## EXERCISE REQUIREMENTS:
Copy out the lines of the records below, and only those lines, from the one with "Fixpoint notify_received (fuel" through the one with "modify (λ w, sw_set_ack", exactly as they appear.

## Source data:
(** The call of the listener, which may remove changes. *)
Definition on_writer_change_received_by_all (change : CacheChange_t) : M unit :=
  emit [OnChangeReceivedByAll (sequenceNumber change)] ;;
  match wc_listener cfg with
  | Some removes =>
      h <- gets history_ ;;
      for_each (removes (wh_changes h) change)
        (λ seq, o <- gets (λ w, wh_get_change seq (wc_guid cfg) (history_ w)) ;;
                match o with Some c => remove_change c ;; ret tt | None => ret tt end)
  | None => ret tt
  end.

(** The [do] loop: [cit] is an index of the history. It moves down at every turn, so that the fuel
    of one more than the size of the history is enough. *)
Fixpoint notify_received (fuel : nat) (cit : nat) (end_seq : SequenceNumber_t) : M unit :=
  match fuel with
  | O => out_of_fuel
  | S fuel' =>
      o <- gets (λ w, wh_changes (history_ w) !! cit) ;;
      match o with
      | None => undefined
      | Some change =>
          let seq := sequenceNumber change in
          next <- gets next_all_acked_notify_sequence_ ;;
          if (seq <? next)%sn then ret tt
          else
            on_writer_change_received_by_all change ;;
            if (seq >? end_seq)%sn then notify_received fuel' (pred cit) end_seq else ret tt
      end
  end.

(** The iterator after the change with the smallest low mark, or after the changes below it. *)
Definition after_low_mark (min_low_mark : SequenceNumber_t) (changes : list CacheChange_t) : nat :=
  let lb := std_lower_bound (λ c, (sequenceNumber c <? min_low_mark)%sn) changes in
  match changes !! lb with
  | Some c => if (sequenceNumber c =? min_low_mark)%sn then S lb else lb
  | None => lb
  end.

Definition check_acked_status : M unit :=
  w <- gets id ;;
  let '(all_acked, min_low_mark) := scan_low_marks w in
  let min_seq := get_seq_num_min (history_ w) in
  when (sn_neb min_seq sn_unknown)
    (when (next_all_acked_notify_sequence_ w <=? min_low_mark)%sn
       (when (bool_decide (is_Some (wc_listener cfg)) && (min_low_mark >=? min_seq)%sn)
          (let changes := wh_changes (history_ w) in
           let end_seq := if (min_seq >? next_all_acked_notify_sequence_ w)%sn then min_seq
                          else next_all_acked_notify_sequence_ w in
           match after_low_mark min_low_mark changes with O => undefined | S cit' => notify_received (S (length changes)) cit' end_seq end) ;;
        modify (λ w, sw_set_ack (min_low_mark + 1)%sn (min_readers_low_mark_ w) (all_acked_ w) (may_remove_change_ w) w)) ;;
     modify (λ w, let min_seq' := get_seq_num_min (history_ w) in
                  sw_set_ack (next_all_acked_notify_sequence_ w) min_low_mark (all_acked_ w)
                    (if (min_low_mark >=? min_seq')%sn then if (min_seq' =? sn_unknown)%sn then 2 else 1
                     else may_remove_change_ w) w)) ;;
  when all_acked
    (modify (λ w, let next_seq := wh_next_sequence_number (history_ w) in
                  sw_set_ack next_seq (next_seq - 1)%sn true (may_remove_change_ w) w) ;;
     emit [AllAcked]) ;;
  when (all_acked || sn_neb min_seq sn_unknown) (emit [MayRemove]).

## EXERCISE SOLUTION:
Fixpoint notify_received (fuel : nat) (cit : nat) (end_seq : SequenceNumber_t) : M unit :=
  match fuel with
  | O => out_of_fuel
  | S fuel' =>
      o <- gets (λ w, wh_changes (history_ w) !! cit) ;;
      match o with
      | None => undefined
      | Some change =>
          let seq := sequenceNumber change in
          next <- gets next_all_acked_notify_sequence_ ;;
          if (seq <? next)%sn then ret tt
          else
            on_writer_change_received_by_all change ;;
            if (seq >? end_seq)%sn then notify_received fuel' (pred cit) end_seq else ret tt
      end
  end.

(** The iterator after the change with the smallest low mark, or after the changes below it. *)
Definition after_low_mark (min_low_mark : SequenceNumber_t) (changes : list CacheChange_t) : nat :=
  let lb := std_lower_bound (λ c, (sequenceNumber c <? min_low_mark)%sn) changes in
  match changes !! lb with
  | Some c => if (sequenceNumber c =? min_low_mark)%sn then S lb else lb
  | None => lb
  end.

Definition check_acked_status : M unit :=
  w <- gets id ;;
  let '(all_acked, min_low_mark) := scan_low_marks w in
  let min_seq := get_seq_num_min (history_ w) in
  when (sn_neb min_seq sn_unknown)
    (when (next_all_acked_notify_sequence_ w <=? min_low_mark)%sn
       (when (bool_decide (is_Some (wc_listener cfg)) && (min_low_mark >=? min_seq)%sn)
          (let changes := wh_changes (history_ w) in
           let end_seq := if (min_seq >? next_all_acked_notify_sequence_ w)%sn then min_seq
                          else next_all_acked_notify_sequence_ w in
           match after_low_mark min_low_mark changes with O => undefined | S cit' => notify_received (S (length changes)) cit' end_seq end) ;;
        modify (λ w, sw_set_ack (min_low_mark + 1)%sn (min_readers_low_mark_ w) (all_acked_ w) (may_remove_change_ w) w)) ;;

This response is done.